Churchill had created a social hierarchy for the Middle East, and at its helm were the Arab Bedouins, whom he liked and felt he could do business with. Coming in second were urban merchants of Middle Eastern cities like Damascus, followed at a distant third was the category of farmers, into which he looped the Palestinians.

And this structure was evident in how he described Arab leaders, with the most considerable praise going to King Abdulaziz, the founder of Saudi Arabia. During World War II, he hailed "the splendid king" who, in the darkest hours, never failed to send messages and encouragement of his unshakable faith that we should win this war."

AP
Winston Churchill sits with King Abdulaziz al- Saud of Saudi Arabia during lunch at Auberge due Lac, Fayoum, in February 1945.

Outbreak of World War II

After World War II broke out in 1939, Churchill's focus shifted entirely to Europe. However, the Muslim world remained strategically important for military reasons, and he wanted to make sure that Nazism never penetrated it.

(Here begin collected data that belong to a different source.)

(** * serverless-deployment-bucket: the plugin of [lib/index.js]

    A shallow embedding of the plugin (the configuration lookup helper [get],
    the constructor that decides whether the hook is registered, the S3
    reader and mutator methods, and the reconciliation entry point
    [applyDeploymentBucket]) together with the properties of its
    specification.

    Every [await] of the source is sequential, so an asynchronous method
    is modelled as a function from the state of the provider before the
    call to its outcome (resolved with a value or rejected with an error),
    the state of the provider after it, and the trace of what it did: the
    calls to the provider with their outcomes, the lines logged, the texts
    printed on the console.  The provider and the built-ins of the runtime
    are parameters of the model. *)

From Stdlib Require Import String Ascii List ZArith Bool Lia DecimalString.
Import ListNotations.
Open Scope string_scope.

Set Implicit Arguments.
Set Warnings "-register-all".

(* ===================================================================== *)
(** ** JavaScript values *)
(* ===================================================================== *)

(** The data the plugin handles is a configuration tree read from YAML and
    the objects it builds for the provider.  Numbers are the integer-valued
    ones and NaN.  An array carries, besides its elements, the named
    properties assigned to it.  A function is what reading the name of a
    built-in method gives; only its own properties matter here. *)
Inductive value : Type :=
| VUndefined
| VNull
| VBool (b : bool)
| VNum (z : Z)
| VNaN
| VStr (s : string)
| VObj (props : list (string * value))
| VArr (elems : list value) (props : list (string * value))
| VFunction (props : list (string * value)).
(** * Reprojection of an image onto another pixel grid: [util/resample.py]

    A shallow embedding of [resample_with_wcs] and [_lanczos_interpolate]
    together with the properties of the resampling pipeline.

    Numbers.  Python floats are idealised as exact rationals ([Q]); integer
    arrays ([dtype=int]) are lists of [Z]; numpy arrays are lists, 2-d arrays
    are lists of rows and [.flat] is the row-major concatenation.  Equality of
    resampled values is [Qeq] ([==]).

    External collaborators.  The two WCS objects are records of functions;
    scipy's [RectBivariateSpline], [miscutils.lanczos_filter] and the optional
    [util.lanczos3_filter_table] are not part of [resample.py] and are Section
    variables of the model.

    Limits.  Element-wise operations are written for arrays of equal length,
    as they are in every call made by [resample_with_wcs] (numpy raises on a
    mismatch).  A division by a zero normalisation sum, which numpy turns
    into [nan] or [inf], is [0] in [Q]; the statements about values assume a
    non-zero sum or compare with the same quotient.  The debugging plots
    ([ps] is [None]) are left out. *)

From Stdlib Require Import ZArith QArith Qround Qminmax Qabs List Bool Lia Lqa.
Import ListNotations.

Local Open Scope Z_scope.

(** ** Exceptions and the error monad *)

Inductive Exception : Type :=
| NoOverlapError
| SmallOverlapError
| AssertionError
| ZeroDivisionError
| IndexError.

In October 1940, he approved the construction of the London Mosque to please the city's large Muslim community, wanting to win minds and hearts in the Muslim world. But when the shah of Iran refused to break with Adolf Hitler, Churchill commanded the joint invasion of his country with the Russians in August 1941.

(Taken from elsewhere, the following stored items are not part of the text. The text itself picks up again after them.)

(** A run of digits is read to its end. *)
Lemma digits_run (s rest : string) (acc len : Z) :
  allDigits s = true ->
  match rest with
  | EmptyString => True
  | String c _ => Num.isDigit c = false
  end ->
  Num.digits (s ++ rest) acc len = (valFrom acc s, (len + Z.of_nat (String.length s))%Z, rest).
Proof.
  revert acc len. induction s as [|c s IH]; intros acc len Hs Hrest.
  - simpl. rewrite Z.add_0_r. destruct rest as [|c r]; [reflexivity|].
    simpl. now rewrite Hrest.
  - simpl in Hs. apply andb_true_iff in Hs. destruct Hs as [Hc Hs].
    cbn [append Num.digits valFrom String.length]. rewrite Hc, IH by assumption.
    f_equal. f_equal. lia.
Qed.

Lemma allDigits_uint (d : Decimal.uint) : allDigits (NilEmpty.string_of_uint d) = true.
Proof.
  induction d; simpl; auto.
Qed.

Lemma valFrom_uint_pos (d : Decimal.uint) (p : positive) :
  valFrom (Zpos p) (NilEmpty.string_of_uint d) = Zpos (Pos.of_uint_acc d p).
Proof.
  revert p. induction d; intros p; cbn [NilEmpty.string_of_uint valFrom Pos.of_uint_acc];
    [reflexivity | rewrite <- IHd; f_equal; unfold Num.digitVal ..].
  all: match goal with
       | |- context [Z.of_nat (nat_of_ascii ?c)] =>
           let v := eval vm_compute in (Z.of_nat (nat_of_ascii c)) in
           change (Z.of_nat (nat_of_ascii c)) with v
       end; lia.
Qed.

Lemma valFrom_uint (d : Decimal.uint) :
  valFrom 0 (NilEmpty.string_of_uint d) = Z.of_N (Pos.of_uint d).
Proof.
  induction d; cbn [NilEmpty.string_of_uint valFrom Pos.of_uint];
    [reflexivity | exact IHd | apply (valFrom_uint_pos d) ..].
Qed.

Lemma decimal_allDigits (n : Z) : allDigits (Num.decimal n) = true.
Proof.
  unfold Num.decimal, NilZero.string_of_uint.
  destruct (N.to_uint (Z.to_N n)) eqn:Hd; try reflexivity;
    rewrite <- Hd; apply allDigits_uint.
Qed.

Lemma decimal_value (n : Z) : (0 <= n)%Z -> valFrom 0 (Num.decimal n) = n.
Proof.
  intros Hn. unfold Num.decimal, NilZero.string_of_uint.
  assert (H : Z.of_N (N.of_uint (N.to_uint (Z.to_N n))) = n).
  { rewrite DecimalN.Unsigned.of_to. now apply Z2N.id. }
  unfold N.of_uint in H.
  destruct (N.to_uint (Z.to_N n)) eqn:Hd;
    [exact H | rewrite <- H; apply (valFrom_uint (_ u)) ..].
Qed.

Lemma decimal_nonempty (n : Z) : (1 <= String.length (Num.decimal n))%nat.
Proof.
  unfold Num.decimal, NilZero.string_of_uint.
  destruct (N.to_uint (Z.to_N n)); simpl; lia.
Qed.

Lemma digits_all (s : string) (acc len : Z) :
  allDigits s = true ->
  Num.digits s acc len = (valFrom acc s, (len + Z.of_nat (String.length s))%Z, "").
Proof.
  intros Hs. rewrite <- (append_nil_r s) at 1. now apply digits_run.
Qed.

Lemma digit_cases (c : ascii) :
  Num.isDigit c = true ->
  In c ["0"; "1"; "2"; "3"; "4"; "5"; "6"; "7"; "8"; "9"]%char.
Proof.
  destruct c as [[] [] [] [] [] [] [] []]; vm_compute; intros H;
    try discriminate H; tauto.
Qed.

Lemma whiteSpaceLen_digit (c : ascii) (r : string) :
  Num.isDigit c = true -> Num.whiteSpaceLen (String c r) = 0%nat.
Proof.
  intros Hc. apply digit_cases in Hc. simpl in Hc.
  repeat (destruct Hc as [<- | Hc]; [destruct r as [|c2 [|c3 r]]; reflexivity|]).
  contradiction.
Qed.

Lemma whiteSpaceLen_minus (r : string) : Num.whiteSpaceLen (String "-" r) = 0%nat.
Proof.
  destruct r as [|c2 [|c3 r]]; reflexivity.
Qed.

Lemma trimStart_none (s : string) : Num.whiteSpaceLen s = 0%nat -> Num.trimStart s = s.
Proof.
  intros H. unfold Num.trimStart. destruct (String.length s); simpl; [reflexivity|].
  now rewrite H.
Qed.

(** What [parseFloat] reads in a sign, digits, a point and digits. *)
Lemma parseFloat_fixed (neg : bool) (ip fp : string) :
  allDigits ip = true -> ip <> "" -> allDigits fp = true ->
  Num.parseFloat ((if neg then "-" else "") ++ ip ++ "." ++ fp)
  = Num.ofDecimal neg (valFrom 0 (ip ++ fp)) (- Z.of_nat (String.length fp)).
Proof.
  intros Hip Hne Hfp.
  destruct ip as [|c ip']; [congruence|].
  assert (Hc : Num.isDigit c = true) by (simpl in Hip; now apply andb_true_iff in Hip).
  assert (Hbody : forall u, u = String c ip' ++ "." ++ fp ->
            (if Str.startsWith u "Infinity" then (if neg then neg_infinity else infinity)
             else
               let '(int, ilen, r1) := Num.digits u 0 0 in
               match r1 with
               | String "." r2 =>
                   let '(M, flen, r3) := Num.digits r2 int 0 in
                   if ((ilen =? 0) && (flen =? 0))%Z then nan
                   else Num.ofDecimal neg M (Num.exponentPart r3 - flen)
               | _ =>
                   if (ilen =? 0)%Z then nan else Num.ofDecimal neg int (Num.exponentPart r1)
               end)
            = Num.ofDecimal neg (valFrom 0 (String c ip' ++ fp))
                (- Z.of_nat (String.length fp))).
  { intros u ->.
    assert (Hinf : Str.startsWith (String c ip' ++ "." ++ fp) "Infinity" = false).
    { pose proof (digit_cases c Hc) as Hd. simpl in Hd.
      repeat (destruct Hd as [<- | Hd]; [reflexivity|]). contradiction. }
    rewrite Hinf.
    rewrite (digits_run (String c ip') ("." ++ fp) 0 0 Hip) by reflexivity.
    cbn [append]. rewrite (digits_all fp _ 0 Hfp).
    replace ((0 + Z.of_nat (String.length (String c ip')) =? 0)%Z) with false
      by (symmetry; apply Z.eqb_neq; simpl String.length; lia).
    cbn [andb]. change (String c (ip' ++ fp)) with (String c ip' ++ fp).
    rewrite valFrom_app. f_equal. }
  unfold Num.parseFloat. destruct neg.
  - cbn [append]. rewrite trimStart_none by apply whiteSpaceLen_minus.
    now apply Hbody.
  - cbn [append]. rewrite trimStart_none by now apply whiteSpaceLen_digit.
    pose proof (digit_cases c Hc) as Hd. simpl in Hd.
    repeat (destruct Hd as [<- | Hd]; [now apply Hbody|]). contradiction.
Qed.

Lemma fixedDigits_2_parts (n : Z) :
  (0 <= n)%Z ->
  exists ip fp,
    Num.fixedDigits n 2 = ip ++ "." ++ fp
    /\ allDigits ip = true /\ ip <> "" /\ allDigits fp = true
    /\ String.length fp = 2%nat /\ valFrom 0 (ip ++ fp) = n.
Proof.
  intros Hn. unfold Num.fixedDigits. cbn [Nat.eqb].
  set (ds := Num.decimal n).
  set (ds' := if (String.length ds <=? 2)%nat
              then Str.repeat "0" (2 + 1 - String.length ds) ++ ds else ds).
  assert (Hall : allDigits ds' = true).
  { unfold ds'. destruct (String.length ds <=? 2)%nat.
    - rewrite allDigits_app. apply andb_true_iff.
      split; [apply allDigits_repeat_0 | apply decimal_allDigits].
    - apply decimal_allDigits. }
  assert (Hval : valFrom 0 ds' = n).
  { unfold ds'. destruct (String.length ds <=? 2)%nat.
    - rewrite valFrom_app, valFrom_repeat_0. now apply decimal_value.
    - now apply decimal_value. }
  assert (Hlen : (3 <= String.length ds')%nat).
  { unfold ds'. pose proof (decimal_nonempty n) as H1. fold ds in H1.
    destruct (Nat.leb_spec (String.length ds) 2).
    - rewrite length_append, length_repeat. lia.
    - lia. }
  exists (Str.take (String.length ds' - 2) ds'), (Str.drop (String.length ds' - 2) ds').
  pose proof (take_drop (String.length ds' - 2) ds') as Htd.
  rewrite <- Htd in Hall at 1. rewrite allDigits_app in Hall.
  apply andb_true_iff in Hall. destruct Hall as [Hi Hf].
  assert (Hlf : String.length (Str.drop (String.length ds' - 2) ds') = 2%nat)
    by (rewrite length_drop; lia).
  repeat split; auto.
  - intros Hnil. apply (f_equal String.length) in Htd.
    rewrite length_append, Hnil, Hlf in Htd. simpl in Htd. lia.
  - now rewrite Htd.
Qed.

Lemma roundScaled_nonneg (m : positive) (e f : Z) : (0 <= Num.roundScaled m e f)%Z.
Proof.
  unfold Num.roundScaled. destruct (Z.leb_spec 0 e) as [He | He].
  - apply Z.mul_nonneg_nonneg; [apply Z.mul_nonneg_nonneg|]; try lia;
      apply Z.pow_nonneg; lia.
  - assert (0 <= 10 ^ f)%Z by (apply Z.pow_nonneg; lia).
    assert (0 <= 2 ^ (- e))%Z by (apply Z.pow_nonneg; lia).
    assert (0 < 2 ^ (- e + 1))%Z by (apply Z.pow_pos_nonneg; lia).
    apply Z.div_pos; nia.
Qed.

(** [roundScaled m e f] is the integer nearest to [m × 2^e × 10^f], the
    larger one when two are as near: with [n] for it,
    [n - 1/2 <= m × 2^e × 10^f < n + 1/2]. *)
Lemma roundScaled_nearest (m : positive) (e f : Z) :
  let n := Num.roundScaled m e f in
  ((2 * n - 1) * 2 ^ Z.max (- e) 0 <= 2 * (Zpos m * 2 ^ Z.max e 0 * 10 ^ f)
   < (2 * n + 1) * 2 ^ Z.max (- e) 0)%Z.
Proof.
  unfold Num.roundScaled. destruct (Z.leb_spec 0 e) as [He | He]; cbv zeta.
  - rewrite (Z.max_r (- e) 0), (Z.max_l e 0) by lia. simpl (2 ^ 0)%Z. lia.
  - rewrite (Z.max_l (- e) 0), (Z.max_r e 0) by lia. simpl (2 ^ 0)%Z.
    replace (2 ^ (- e + 1))%Z with (2 * 2 ^ (- e))%Z
      by (rewrite Z.pow_add_r by lia; simpl (2 ^ 1)%Z; lia).
    assert (HD : (0 < 2 ^ (- e))%Z) by (apply Z.pow_pos_nonneg; lia).
    set (D := (2 ^ (- e))%Z) in *. set (A := (2 * Z.pos m * 10 ^ f + D)%Z).
    pose proof (Z.div_mod A (2 * D) ltac:(lia)) as Hdm.
    pose proof (Z.mod_pos_bound A (2 * D) ltac:(lia)) as Hmod.
    unfold A in *. nia.
Qed.

(** The detour of the code through the decimal string is a rounding to two
    decimals. *)
Lemma round2_roundTo2 (x r : float) : roundTo2 x = Some r -> round2 x = r.
Proof.
  unfold roundTo2, round2, Num.toFixed.
  destruct (Prim2SF x) as [s | s | | neg m e] eqn:Hx.
  - intros [= <-]. reflexivity.
  - intros [= <-]. now destruct s.
  - intros [= <-]. reflexivity.
  - destruct (Num.ltPow10 m e 21); [|discriminate]. intros [= <-].
    destruct (fixedDigits_2_parts (Num.roundScaled m e 2) (roundScaled_nonneg m e 2))
      as [ip [fp [Hparts [Hip [Hne [Hfp [Hlen Hval]]]]]]].
    change (Z.of_nat 2) with 2%Z. rewrite Hparts.
    pose proof (parseFloat_fixed neg ip fp Hip Hne Hfp) as Hp.
    rewrite Hval, Hlen in Hp. destruct neg; exact Hp.
Qed.

(** ** The analyzer *)

Lemma round2_zero : round2 0 = 0%float.
Proof.
  reflexivity.
Qed.

Lemma analyzeItem_percentage toUpperCase (item : Item.t) :
  AnalyzedItem.percentage (analyzeItem toUpperCase item)
  = if (0 <? Item.budget item)%float
    then round2 (Item.spend item / Item.budget item * 100)
    else 0%float.
Proof.
  unfold analyzeItem. cbn [AnalyzedItem.percentage].
  destruct (0 <? Item.budget item)%float; reflexivity.
Qed.

Local Open Scope Z_scope.

(** Two items worked out by hand: 32000 of 30000 and 1500 of 1000. *)
Example analyzeItem_facebook :
  let a := analyzeItem Str.asciiUpperCase (Item.mk 3 "Facebook 廣告投放" 32000 30000) in
  AnalyzedItem.category a = "行銷推廣"
  /\ Num.toString (AnalyzedItem.percentage a) = "106.67"
  /\ roundTo2 (32000 / 30000 * 100) = Some (AnalyzedItem.percentage a).
Proof.
  cbv zeta. repeat split; reflexivity.
Qed.

Example analyzeItem_stationery :
  let a := analyzeItem Str.asciiUpperCase (Item.mk 5 "辦公室文具" 1500 1000) in
  AnalyzedItem.category a = "營運成本" /\ AnalyzedItem.percentage a = 150%float.
Proof.
  cbv zeta. split; reflexivity.
Qed.

(** A budget of zero, and one that is no number. *)
Example analyzeItem_no_budget :
  AnalyzedItem.percentage (analyzeItem Str.asciiUpperCase (Item.mk 8 "差旅" 1200 0)) = 0%float
  /\ AnalyzedItem.percentage (analyzeItem Str.asciiUpperCase (Item.mk 9 "差旅" 1200 nan))
     = 0%float.
Proof.
  split; reflexivity.
Qed.

(** ** Numbers: integers are added exactly *)

Lemma digits2_log2 (p : positive) : Zpos (digits2_pos p) = Z.log2 (Zpos p) + 1.
Proof.
  assert (H : forall q, digits2_pos q = Pos.size q).
  { induction q; simpl; congruence. }
  rewrite H. destruct p; simpl; rewrite ?Pos2Z.inj_succ; try lia; reflexivity.
Qed.

Lemma iter_xO (p k : positive) : Zpos (Pos.iter xO p k) = Zpos p * 2 ^ Zpos k.
Proof.
  change (Pos.iter xO p k) with (shift_pos k p).
  rewrite shift_pos_correct, Z.pow_pos_fold. lia.
Qed.

Lemma shr_1_even (m : Z) :
  0 <= m -> shr_1 (Build_shr_record (2 * m) false false) = Build_shr_record m false false.
Proof.
  intros Hm. destruct m as [|q|q]; [reflexivity | reflexivity | lia].
Qed.

Lemma iter_shr_exact (k : positive) (m : Z) :
  0 <= m ->
  iter_pos shr_1 k (Build_shr_record (m * 2 ^ Zpos k) false false)
  = Build_shr_record m false false.
Proof.
  revert m. induction k as [k IH | k IH |]; intros m Hm; cbn [iter_pos].
  - replace (m * 2 ^ Zpos k~1) with (2 * ((m * 2 ^ Zpos k) * 2 ^ Zpos k)).
    + rewrite shr_1_even by (apply Z.mul_nonneg_nonneg; [apply Z.mul_nonneg_nonneg|]; lia).
      rewrite IH by (apply Z.mul_nonneg_nonneg; lia). now apply IH.
    + replace (Zpos k~1) with (Zpos k + Zpos k + 1) by lia.
      rewrite !Z.pow_add_r by lia. change (2 ^ 1) with 2. ring.
  - replace (m * 2 ^ Zpos k~0) with ((m * 2 ^ Zpos k) * 2 ^ Zpos k).
    + rewrite IH by (apply Z.mul_nonneg_nonneg; lia). now apply IH.
    + replace (Zpos k~0) with (Zpos k + Zpos k) by lia.
      rewrite Z.pow_add_r by lia. ring.
  - change (2 ^ 1) with 2. rewrite Z.mul_comm. now apply shr_1_even.
Qed.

Reza Shah was toppled, humiliated, and exiled to the island of Mauritius. At the same time, his son replaced him on the Peacock Throne in Tehran with assurances that he would cooperate fully with the Allies and never cross Winston Churchill.

Churchill supported the national movements in both Syria and Lebanon.

When Syria fell under the control of Vichy France, Churchill marshalled an army with the Free French forces of Charles de Gaulle to liberate it from the Nazis. 

That campaign, known as Operation Exporter, took place in June 1941, leading to the re-establishment of British military presence in Syria.

After sharing the country with de Gaulle, Churchill began to squeeze the French out of Syria, hoping to replace their influence with that of the British.

He supported the national movements in both Syria and Lebanon, meeting with Syrian president Shukri al-Quwatli in Cairo in February 1945 and inviting Damascus and Beirut to take part in the founding conference of the United Nations, held in San Fransisco that April. 

Syria's first president Shukri al-Quwatli and Prime Minister Winston Churchill - Suez Canal, Feb 1945

King Abdul-Aziz and King Farouk organised the meeting, and in return, Syria declared war on the Axis, formally entering World War II. 

Churchill even wrote to Charles de Gaulle saying: "You know that we have sought no special advantage over the Free French and have no intention of exploiting the tragic position of France for our own good."

"I welcome, therefore, your decision to promise independence to Syria and Lebanon, and as you know, I think it is essential that we should lend to this promise the full weight of our guarantee."

Furious at bringing Syria to the UN from behind his back, de Gaulle ordered an aerial bombardment of the Syrian capital on 29 May 1945. British officials are often accused of triggering the assault with the specific purpose of ruining the French in Syria.

Two days later, on 1 June 1945, Churchill sent de Gaulle an ultimatum, ordering him to begin withdrawing his troops from Syria, ending 26 years of French occupation.